There is so much knowledge about the Zend Framework, but so few outlets for it, that the most obvious golden nuggets sit around in peoples’ minds forever untapped. In writing the Performance Optimisation chapter draft for Zend Framework: Surviving The Deep End, I recognised that it was a huge appendix – and nowhere near complete. At around 6500 words, I had to reign myself in before it doubled in size. Well, actually it DID double in size – but I kept cutting out the less immediately relevant bits for another day. Here’s one of those bits. Why I keep calling it a “bit”, I don’t know…

In this article I explore one particular topic to be added to that appendix (a mini-book by itself if this rate keeps up) – the concept of Page Caching. Briefly mentioned in the book’s appendix this is one of the most powerful and overlooked optimisations utilising caching. There are still blogs and forums that seem immune to it.

Before I’m busted, these are not new ideas. It’s likely they are familiar to many programmers, so the article is more of an effort to demonstrate how they can be implemented within the confines of the Zend Framework in a more conveniently managed way, along with some facets pulled from other frameworks I’ve always liked.

What Is Page Caching?

Page Caching is the process of caching entire generated HTML documents for a period of time so that the expensive task of dynamically generating them is avoided for that period. Done correctly, it should completely bypass the Zend Framework MVC stack. This can net you incredible results! When developing the mini-application (it’s really tiny) for presenting Zend Framework: Surviving The Deep End online, implementing Page Caching via Zend_Cache resulted in a 10 fold increase in requests per second from my Slicehost VPS. This is the kind of optimisation you should be fantasising about :) .

Page Caching is great, but it’s only applicable if the output from the application URL the cache is generated from experiences detectable or predictable periodic updates. What this means, is that once we cache a page we only want to invalidate and clear that cache when the data driving the dynamic portions of the cached page change. If change is readily detectable or follows a regular periodic update pattern, this can be accomplished quite handily. However, if changes have a high frequency, or depend on unpredictable factors, or requires authentication, then page caching often loses its benefits.

One example of a page you can’t cache to a single location, is one where user specific details are displayed. Since this invariable changes depending on who’s requesting the same URL, caching it as a single page is unrealistic – unless you are abolutely obsessed and cache on a per user basis! Another example is authentication where page access needs to be resticted – then the cache can only be used after authentication which is less effective since you still need to tap into the application.
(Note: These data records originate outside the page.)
Lemma drop_shrinks v : (p ++ [i]) `prefix_of` v -> shrinks cr3 v k (clear_entry t i k).
Proof.
  intros Hv. pose proof (proj1 (upath_snoc p i) Hp) as (Hup & Hlen & Hi).
  pose proof (kernel_blocks_nonneg Mok). split.
  - split.
    + intros q t' Hq. rewrite drop_table by done. case_decide; [done|]. intros Hq'.
      destruct (wf_alloc _ _ W q t' Hq Hq') as (c & -> & Hc & Hm).
      exists c. by rewrite drop_map.
    + intros q r t' Hq Hr. rewrite !drop_table by done. repeat case_decide; try done.
      by apply (wf_inj _ _ W).
  - apply drop_words.
  - intros q t' j Hq Hl Ht' Hj. rewrite drop_table in Ht' by done. case_decide; [done|].
    destruct (decide (t' = t /\ j = i)) as [[-> ->]|Hne]; [|by rewrite (drop_plain q) by done; apply Hpl].
    unfold clear_entry. rewrite entry_set, Z.eqb_refl. split; [lia|done].
  - intros q t' Hq. rewrite drop_table by done. by case_decide.
  - intros q Hq Hn. rewrite drop_table by done. case_decide; [by subst|done].
  - apply drop_map.
  - intros c j Hj Hq. apply drop_entry; [done|]. intros [E _].
    destruct (Hq p Hup ltac:(lia)). by rewrite E.
  - intros j Hj. apply (drop_plain []); [apply upath_nil|cbn; lia|done|lia|]. intros [E ->].
    assert (p = []) as Ep by (eapply (wf_inj _ _ W); [done|apply upath_nil|done|by rewrite E]).
    unfold uindex in Hi. rewrite Ep in Hi. lia.
  - unfold clear_entry, set_memory_block_used_when_boot. cbv zeta. by case_match.
Qed.
End Prune.

Section Unmap.
Context {M : Machine} (Mok : machine_ok).
Context (Mal : end_kernel mod 8 = 0).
These examples often prevent whole page caching, however this does not mean you can’t use partial caching – creating a system where the page is aggregated from both dynamically rendered HTML, and cached HTML. However, partial caching does necessitate hitting the Zend Framework MVC stack which is perceptibly slower than page caching which should bypass the MVC stack completely.
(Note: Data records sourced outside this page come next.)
(* ===== verification/Threads.v ===== *)
(** * Threads: processes and threads, src/core/scheduler.h

    Creation and end of processes and threads, the sleep calls, and the spin
    lock of src/core/interrupt.h they take.  A routine that ends in
    [scheduler_yeild] or in [tick_interrupt_handler1], which are assembly
    entries of the scheduler, is modelled up to that call; the tick itself is
    in Sched. *)
From S2P Require Import Prelude MemLib Time KState Blocks Paging.
Open Scope Z_scope.

(** ** Definitions *)

(** [spin_lock]: [xchg] until the old value is 0.  A lock nobody releases spins
    for ever. *)
Definition spin_lock (get : kstate -> Z) (set : Z -> kstate -> kstate) : ST kstate unit := fun k =>
  if get k =? 0 then Done (tt, set 1 k) else Stuck.
Definition spin_unlock (set : Z -> kstate -> kstate) : ST kstate unit := modify (set 0).

(** The context a new thread starts from. *)
Definition start_context (rsp rip cs ss : Z) : user_thread_context :=
  Context 0 0 0 0 0 0 0 0 0 0 0 0 0 0 0 rip cs 0x202 rsp ss 0 [] 0 0.
(** A cleared [thread_info_t] with the fields the register functions set. *)
Definition new_thread (pid tid : Z) (state : thread_state) (stack kstack ptid : Z)
    (ctx : user_thread_context) : thread_info :=
  ThreadInfo pid tid state (Timeval 0 0) stack kstack ctx ptid 0 0 0 CONTEXT_TYPE_ALU (Timeval 0 0) 0.
(** A cleared [process_info_t] with the fields the setup functions set. *)
Definition new_process (pid : Z) (state : process_state) (pgid sid fd_addr parent_pid : Z) : process_info :=
  ProcessInfo pid state 0 0 0 pgid sid fd_addr parent_pid 0 0 (replicate 64 0) 0 0 0 0 0 0 0 0 0 0
    (replicate 64 0) [] [] [].

Definition set_thread (tid : Z) (t : thread_info) (k : kstate) : kstate :=
  set_threads_info_ptr (<[tid := t]> (threads_info_ptr k)) k.
Definition set_proc_slot (pid addr : Z) (k : kstate) : kstate :=
  set_processes_info_ptr (<[pid := addr]> (processes_info_ptr k)) k.
Definition set_proc_at (addr : Z) (p : process_info) (k : kstate) : kstate :=
  set_process_heap (<[addr := p]> (process_heap k)) k.

(** The words of the two pointer tables, as [get_a_free_slot] sees them. *)
Definition thread_word (k : kstate) (i : Z) : Z := match thread k i with Some _ => 1 | None => 0 end.

Definition free_slot_m (words : kstate -> Z -> Z) (start stop : Z) : ST kstate Z := fun k =>
  match get_a_free_slot (words k) start stop with
  | Some i => Done (i, k)
  | None => Panicked
  end.

Fixpoint erase_blocks (n : nat) (addr : Z) (k : kstate) : kstate :=
  match n with
  | O => k
  | S n' => erase_blocks n' (addr + 4096) (erase_block addr k)
  end.

Section Create.
Context {M : Machine}.
(** Addresses of the idle loop and its stack, from asm/scheduler.asm. *)
Context (xsleep xsleep_top : Z).

Definition setup_process_info (pid parent_pid : Z) : ST kstate unit :=
  pid_addr ← get_a_free_block_addr;
  _ ← modify (erase_block pid_addr);
  _ ← modify (set_proc_slot pid pid_addr);
  b ← get_continuous_free_blocks 20;
  let fd_addr := u64 (b * 4096 + HM) in
  if parent_pid =? pid then
    modify (set_proc_at pid_addr (new_process pid PROCESS_RUNNING pid pid fd_addr parent_pid))
  else
    _ ← modify (set_proc_at pid_addr (new_process pid PROCESS_RUNNING 0 0 fd_addr parent_pid));
    q ← (gets (fun k => process_heap k !! (pid_addr + parent_pid * sizeof_process_info)) ≫= deref);
    modify (set_proc_at pid_addr (new_process pid PROCESS_RUNNING (p_pgid q) (p_sid q) fd_addr parent_pid)).

Definition setup_idle_process_info : ST kstate unit :=
  pid_addr ← get_a_free_block_addr;
  _ ← modify (erase_block pid_addr);
  _ ← modify (set_proc_slot 0 pid_addr);
  _ ← modify (set_proc_at pid_addr (new_process 0 PROCESS_IDLE 0 0 0 0));
  modify (fun k => set_processes_cr3_ptr (<[0 := page_table_l4 + HM]> (processes_cr3_ptr k)) k).

Definition register_idle_thread : ST kstate unit :=
  addr ← get_a_free_block_addr;
  _ ← modify (erase_block addr);
  _ ← modify (set_thread 0 (new_thread 0 0 THREAD_IDLE 0 0 0 (start_context xsleep_top xsleep 0x8 0x10)));
  p ← (gets (fun k => proc k 0) ≫= deref);
  modify (upd_proc 0 (set_p_threads_count (u64 (p_threads_count p + 1)))).

Definition start_idle_process : ST kstate unit :=
  _ ← setup_idle_process_info; register_idle_thread.

(** The search for a stack: [None] when the fuel ends. *)
Fixpoint stack_loop (fuel : nat) (k : kstate) (pid top : Z) : option Z :=
  match fuel with
  | O => None
  | S f => if is_paged k pid (u64 (top - 4096)) then stack_loop f k pid (u64 (top - 5 * 4096)) else Some top
  end.

(** [&processes_info_ptr[pid]] is taken for the structure: its
    [threads_count], at byte offset 32, is the slot of [pid + 4]. *)
Definition bump_threads_count (pid : Z) (k : kstate) : kstate :=
  set_proc_slot (pid + 4) (u64 (proc_slot k (pid + 4) + 1)) k.

(** The five blocks of a thread and its slot. *)
Definition alloc_thread (start : Z) : ST kstate (Z * Z) :=
  b ← get_continuous_free_blocks 5;
  let addr := u64 (b * 4096 + HM) in
  _ ← modify (erase_blocks 5 addr);
  tid ← free_slot_m thread_word start MAX_THREADS_COUNT;
  mret (addr, tid).

Definition register_a_thread (fuel : nat) (pid entry_point_addr : Z) : ST kstate Z :=
  top ← (gets (fun k => stack_loop fuel k pid (HM - 4096)) ≫= fun o =>
           match o with Some t => mret t | None => fun _ => Stuck end);
  _ ← for_m 4 0 (fun i =>
        _ ← increase_paging_of_process_with_virt_addr pid (u64 (top - i * 4096 - 4096)); mret tt);
  at_ ← alloc_thread 2;
  let (thread_info_addr, thread_id) := (at_ : Z * Z) in
  _ ← modify (set_thread thread_id
        (new_thread pid thread_id THREAD_NOT_EXIST top (u64 (thread_info_addr + 5 * 4096)) 0
           (start_context top entry_point_addr 0x23 0x1b)));
  _ ← modify (bump_threads_count pid);
  mret thread_id.

(** [entry_point_addr] is the word the caller left at [stack_top_addr]. *)
Definition register_a_sub_thread (pid stack_top_addr ptid entry_point_addr : Z) : ST kstate Z :=
  at_ ← alloc_thread 1;
  let (thread_info_addr, thread_id) := (at_ : Z * Z) in
  _ ← modify (set_thread thread_id
        (new_thread pid thread_id THREAD_READY stack_top_addr (u64 (thread_info_addr + 5 * 4096)) ptid
           (start_context stack_top_addr entry_point_addr 0x23 0x1b)));
  _ ← modify (bump_threads_count pid);
  mret thread_id.

Definition setup_kernel_process : ST kstate unit :=
  _ ← modify (fun k => set_processes_cr3_ptr (<[1 := page_table_l4 + HM]> (processes_cr3_ptr k)) k);
  addr ← get_a_free_block_addr;
  _ ← modify (set_proc_slot 1 addr);
  modify (set_proc_at addr (new_process 0 PROCESS_RUNNING 0 0 0 0)).

Definition register_a_kernel_thread (entry_point_addr : Z) : ST kstate Z :=
  at_ ← alloc_thread 1;
  let (thread_info_addr, thread_id) := (at_ : Z * Z) in
  let top := u64 (thread_info_addr + 5 * 4096) in
  _ ← modify (set_thread thread_id
        (new_thread 1 thread_id THREAD_READY top top 0 (start_context top entry_point_addr 0x08 0x10)));
  mret thread_id.
End Create.

(** ** Sleeping: up to the call of the scheduler; [now] is the clock. *)
Definition current_thread : ST kstate thread_info :=
  gets (fun k => thread k (get_current_thread_id k)) ≫= deref.
Definition upd_current (f : thread_info -> thread_info) : ST kstate unit :=
  _ ← current_thread; modify (fun k => upd_thread (get_current_thread_id k) f k).

Definition kernel_thread_sleep (now : timeval) (duration_us : Z) : ST kstate unit :=
  _ ← current_thread;
  _ ← spin_lock threads_info_lock2 set_threads_info_lock2;
  _ ← upd_current (fun t => set_t_state THREAD_BLOCKED_OTHER
                              (set_t_wakeup_time (add_time_us now (u32 duration_us)) t));
  spin_unlock set_threads_info_lock2.

Definition kernel_thread_sleep_on_network (addr : Z) : ST kstate unit :=
  upd_current (fun t => set_t_sleep_flag_addr addr (set_t_state THREAD_BLOCKED_NETWORK t)).

Definition user_thread_current_sleep (now : timeval) (req : timespec) : ST kstate unit :=
  upd_current (fun t =>
    set_t_wakeup_time (add_time now (timespec_to_timeval req)) (set_t_state THREAD_BLOCKED_OTHER t)).

Definition sleep_by_resource (flag_addr : Z) (state : thread_state) : ST kstate unit :=
  let state := if decide (state = THREAD_NOT_EXIST) then THREAD_BLOCKED_OTHER else state in
  upd_current (fun t => set_t_state state (set_t_sleep_flag_addr flag_addr t)).

(** ** Ending *)

(** A pass over the thread table: each present thread, with the table as the
    earlier iterations left it. *)
Definition map_threads (f : Z -> thread_info -> thread_info) (k : kstate) : kstate :=
  set_threads_info_ptr
    (map_imap (fun tid t => Some (if (0 <=? tid) && (tid <? MAX_THREADS_COUNT) then f tid t else t))
       (threads_info_ptr k)) k.

Definition end_thread_of (pid : Z) (t : thread_info) : thread_info :=
  if bool_decide (t_pid t = pid /\ t_state t <> THREAD_NOT_EXIST /\ t_state t <> THREAD_ENDED_BUT_NOT_CLEANED)
  then set_t_state THREAD_ENDED_BUT_NOT_CLEANED t else t.

Definition mark_process_as_ended : ST kstate unit :=
  pid ← get_current_pid;
  _ ← spin_lock threads_info_lock1 set_threads_info_lock1;
  _ ← (gets (fun k => proc k pid) ≫= deref);
  _ ← modify (upd_proc pid (set_p_state PROCESS_ENDED_BUT_NOT_CLEANED));
  _ ← modify (map_threads (fun _ => end_thread_of pid));
  spin_unlock set_threads_info_lock1.

(** [threads_count] is unsigned: the test [<= 0] is [== 0]. *)
Definition mark_current_thread_as_ended {M : Machine} (return_code : Z) : ST kstate unit :=
  tid ← gets get_current_thread_id;
  pid ← get_current_pid;
  _ ← spin_lock threads_info_lock1 set_threads_info_lock1;
  _ ← upd_current (fun t => set_t_return_code return_code (set_t_state THREAD_ENDED_BUT_NOT_CLEANED t));
  _ ← spin_unlock set_threads_info_lock1;
  _ ← for_m 4 1 (fun i =>
        t ← (gets (fun k => thread k tid) ≫= deref);
        modify (decrease_paging_of_process_with_virt_addr pid (u64 (t_stack_addr t - i * 4096))));
  pid' ← get_current_pid;
  p ← (gets (fun k => proc k pid') ≫= deref);
  let n := u64 (p_threads_count p - 1) in
  _ ← modify (upd_proc pid' (set_p_threads_count n));
  when (n =? 0) mark_process_as_ended.

(** [local_addr] is the address of the local variable [thread_info_ptr]. *)
Definition end_thread {M : Machine} (local_addr tid return_code : Z) : ST kstate unit :=
  _ ← (gets (fun k => thread k tid) ≫= deref);
  _ ← modify (upd_thread tid (set_t_state THREAD_DEAD));
  _ ← when (negb (u64 return_code =? neg64 2)) (modify (upd_thread tid (set_t_return_code return_code)));
  for_m 4 0 (fun i => modify (set_memory_block_used_when_boot (local_addr / 4096 + i + 1) false)).

Definition free_block {M : Machine} (block_addr : Z) (k : kstate) : kstate :=
  set_memory_block_used_when_boot (div_ceil block_addr 4096) false k.

(** [for (i = 0; i < n; i++) body(i)] on states. *)
Fixpoint iter_for (n : nat) (i : Z) (body : Z -> kstate -> kstate) (k : kstate) : kstate :=
  match n with
  | O => k
  | S n' => iter_for n' (i + 1) body (body i k)
  end.

Fixpoint free_page_hm {M : Machine} (page_addr : Z) (lv : nat) (k : kstate) : kstate :=
  match lv with
  | O => k
  | S lv' =>
      let max_pageline := if decide (lv = 4%nat) then Z.to_nat (Z.shiftr HM 39) else 512%nat in
      free_block page_addr
        (iter_for max_pageline 0 (fun i k =>
           let low := pageline_to_low_addr (entry k page_addr i) in
           if low =? 0 then k
           else if (1 <? Z.of_nat lv) then free_page_hm (low + HM) lv' k
           else free_block (low + HM) k) k)
  end.

(** The null test is inverted: a null slot is dereferenced, a thread skipped. *)
Definition stop_process (pid : Z) : ST kstate unit :=
  for_m (Z.to_nat MAX_THREADS_COUNT) 0 (fun i =>
    t ← gets (fun k => thread k i);
    match t with
    | Some _ => mret tt
    | None => fault
    end).

(** The loops of [end_process] over the process table. *)
Definition for_procs (body : Z -> ST kstate unit) : ST kstate unit :=
  for_m (Z.to_nat MAX_PROCESSES_COUNT) 0 (fun i =>
    a ← gets (fun k => proc_slot k i);
    if a =? 0 then mret tt else body i).
(** Children of [pid] are given to process 1. *)
Definition reparent_loop (pid : Z) : ST kstate unit :=
  for_procs (fun i =>
    q ← (gets (fun k => proc k i) ≫= deref);
    when (p_parent_pid q =? pid) (modify (upd_proc i (set_p_parent_pid 1)))).
Definition child_running (pid : Z) (p : process_info) : bool :=
  bool_decide (p_parent_pid p = pid /\ p_state p <> PROCESS_STOPPED /\
               p_state p <> PROCESS_ENDED_BUT_NOT_CLEANED /\ p_state p <> PROCESS_NOT_EXIST).
Fixpoint count_children (n : nat) (i pid : Z) (c : Z) : ST kstate Z :=
  match n with
  | O => mret c
  | S n' =>
      a ← gets (fun k => proc_slot k i);
      if a =? 0 then count_children n' (i + 1) pid c
      else
        p ← (gets (fun k => proc k i) ≫= deref);
        count_children n' (i + 1) pid (if child_running pid p then c + 1 else c)
  end.
(** Offset of [lock] in [process_info_t]. *)
Definition offset_lock : Z := 664.
Definition wake_parent (parent_pid lock_addr count : Z) (t : thread_info) : thread_info :=
  if bool_decide (t_pid t = parent_pid /\ t_state t = THREAD_BLOCKED_PID) then
    let t := if bool_decide (t_sleep_flag_addr t = neg64 1 /\ count = 0)
             then set_t_sleep_flag_addr 0 (set_t_state THREAD_READY t) else t in
    if t_sleep_flag_addr t =? lock_addr
    then set_t_sleep_flag_addr 0 (set_t_state THREAD_READY t) else t
  else t.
Simple Page Caching Example

The simplest form of page caching would utilise Zend_Cache and the Zend_Cache_Frontend_Page frontend. In this example, I’ve elected to cache pages into memory using APC. If you can spare the RAM, caching in memory is a lot better than caching to files using this method. In fact any caching to memory is likely better than using files given the speed of memory access compared to file operations. You can switch to file or other caching if you prefer.
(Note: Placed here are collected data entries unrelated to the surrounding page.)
(** [None]: the function ends without a [return]. *)
Definition send_signal_to_process (pid sig : Z) : ST kstate (option Z) :=
  if MAX_SIGNAL <? sig then mret (Some (neg64 EINVAL))
  else
    found ← find_taker (Z.to_nat MAX_THREADS_COUNT) 0 pid sig;
    if (found : bool) then
      _ ← (gets (fun k => proc k pid) ≫= deref);
      _ ← modify (upd_proc pid (set_p_signal sig));
      _ ← handle_signal_process fuel pid;
      mret None
    else _ ← end_process pid SIGKILL; mret None.

Definition send_signal_to_thread (pid tid sig : Z) : ST kstate Z :=
  if MAX_SIGNAL <? sig then mret (neg64 EINVAL)
  else
    t ← gets (fun k => thread k tid);
    match t with
    | None => mret (neg64 ESRCH)
    | Some t =>
        if negb (t_pid t =? pid) then mret (neg64 ESRCH)
        else if is_signal_masked sig (t_signal_mask t) then mret (neg64 EACCES)
        else
          _ ← modify (upd_thread tid (set_t_signal sig));
          _ ← handle_signal_thread fuel tid;
          mret 0
    end.
End SignalOps.

(** ** Futexes *)
Definition futex_paged (k : kstate) (pid ptr : Z) : bool := is_paged k pid ptr && is_paged k pid (u64 (ptr + 4)).

(** Up to the call of the scheduler. *)
Definition pause_thread_futex (now : timeval) (user_word : Z -> Z) (tid futex_ptr expected_val : Z)
    (timeout : option timespec) : ST kstate Z :=
  t ← (gets (fun k => thread k tid) ≫= deref);
  ok ← gets (fun k => futex_paged k (t_pid t) futex_ptr);
  if negb ok then mret (neg64 EFAULT)
  else if negb (user_word futex_ptr =? expected_val) then mret (neg64 EAGAIN)
  else
    _ ← modify (upd_thread tid (set_t_state THREAD_BLOCKED_FUTEX));
    _ ← match timeout with
        | Some ts => modify (upd_thread tid (fun t =>
            set_t_lock_time now (set_t_wakeup_time (add_time now (timespec_to_timeval ts)) t)))
        | None => mret tt
        end;
    _ ← modify (upd_thread tid (set_t_sleep_flag_addr futex_ptr));
    mret 0.

Definition futex_waiter (pid futex_ptr : Z) (t : thread_info) : bool :=
  bool_decide (t_pid t = pid /\ t_state t = THREAD_BLOCKED_FUTEX /\ t_sleep_flag_addr t = futex_ptr).

(** The loop's variables: [found_thread], [resume_tid] ([None] while not
    initialised), [earliest]. *)
Fixpoint futex_scan (n : nat) (i : Z) (k : kstate) (pid futex_ptr : Z)
    (found : bool) (resume_tid : option Z) (earliest : timeval) : bool * option Z :=
  match n with
  | O => (found, resume_tid)
  | S n' =>
      match thread k i with
      | None => futex_scan n' (i + 1) k pid futex_ptr found resume_tid earliest
      | Some t =>
          if futex_waiter pid futex_ptr t then
            if earlier (t_lock_time t) earliest
            then futex_scan n' (i + 1) k pid futex_ptr true (Some i) (t_lock_time t)
            else futex_scan n' (i + 1) k pid futex_ptr true resume_tid earliest
          else futex_scan n' (i + 1) k pid futex_ptr found resume_tid earliest
      end
  end.

Definition futex_wake (t : thread_info) : thread_info :=
  set_t_lock_time (Timeval 0 0) (set_t_wakeup_time (Timeval 0 0)
    (set_t_sleep_flag_addr 0 (set_t_state THREAD_READY t))).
Since the goal is to bypass the Zend Framework completely to make the page request as fast as possible, the page cache is implemented in a Bootstrap class in a run() method just before the Bootstrap commences an MVC request cycle. When a cache “hit” is detected, this will serve the cached HTML from the selected cache backend and prevent the Front Controller from being run. If no “hit” is detected, the application is called upon as usual and its output recorded and cached for future requests. To control the cache’s lifetime, you can assign a Time To Live (TTL) value or you can manually purge the cache when any Model dependency is altered.

In tests on a VPS, I managed to get from 35 requests per second to over 330 requests per second for pages which were cached to APC using this method. The main bottleneck on my VPS is the CPU so everything is cached to memory since there’s nearly always spare RAM sitting around idle.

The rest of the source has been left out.